The Sandy Hook massacre, in which 20 first graders and six adults were killed, was a watershed moment. âMy kids were almost exactly the same age as those Sandy Hook kids,â Busse said. “I don’t know if there has ever been something so horrible.”
He added: “It was kind of like, okay, if that doesn’t stimulate legislation, nothing will.” (The attack did not lead to new federal regulations.)

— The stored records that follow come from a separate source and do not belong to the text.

(** X1. The body of a request determines what was serialized: two
    property lists with the same JSON text are equal, so two certificate
    forms with the same body are the same form and two editor texts with
    the same body are the same text.  No quote, backslash or control
    character in a value can pass for another property. *)
Theorem request_body_determines_content :
  (forall p1 p2 : list (jsstring * jsstring),
     JSON_stringify p1 = JSON_stringify p2 -> p1 = p2)
  /\ (forall api1 api2 form1 form2,
        body (certificate_request api1 form1)
        = body (certificate_request api2 form2) -> form1 = form2)
  /\ (forall api1 api2 md1 md2,
        body (convert_request api1 md1) = body (convert_request api2 md2) ->
        md1 = md2).
Proof.
  split; [exact JSON_stringify_inj|split].
  - intros api1 api2 [n1 c1 d1 i1] [n2 c2 d2 i2] H.
    apply JSON_stringify_inj in H. now injection H as -> -> -> ->.
  - intros api1 api2 md1 md2 H.
    apply JSON_stringify_inj in H. now injection H.
Qed.


(** ** More on the string built-ins *)

Lemma replace_no_whitespace (s : jsstring) :
  Forall (fun c => is_whitespace c = false) (replace_scan underscore s)
  /\ Forall (fun c => is_whitespace c = false) (replace_run underscore s).
Proof.
  induction s as [|c r [IHscan IHrun]]; [split; constructor|].
  cbn [replace_scan replace_run].
  destruct (is_whitespace c) eqn:Hc; split;
    try (constructor; assumption); try assumption.
  apply Forall_app. split; [repeat constructor|assumption].
Qed.

Lemma replace_plain (s : jsstring) :
  existsb is_whitespace s = false -> replace_scan underscore s = s.
Proof.
  induction s as [|c r IH]; [reflexivity|].
  cbn [existsb replace_scan]. intro H. apply orb_false_iff in H.
  destruct H as [Hc Hr]. rewrite Hc. f_equal. now apply IH.
Qed.

Lemma existsb_false_Forall (s : jsstring) :
  Forall (fun c => is_whitespace c = false) s ->
  existsb is_whitespace s = false.
Proof.
  induction 1 as [|c r Hc _ IH]; [reflexivity|]. cbn. now rewrite Hc, IH.
Qed.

Still, nearly eight years passed before Busse stepped down as Kimber’s vice president of sales. He delayed, he said, because he believed he could make a difference from within the industry. There were also practical issues: He was making $ 210,000 a year, he said, but he was 50, had a family, and could barely afford to leave his salary behind.
His wife, Sara Busse, kept urging him to leave. In 2019, as they were celebrating their 20th anniversary, she confined him to a hotel room and said, “We’re not leaving until we have a plan.”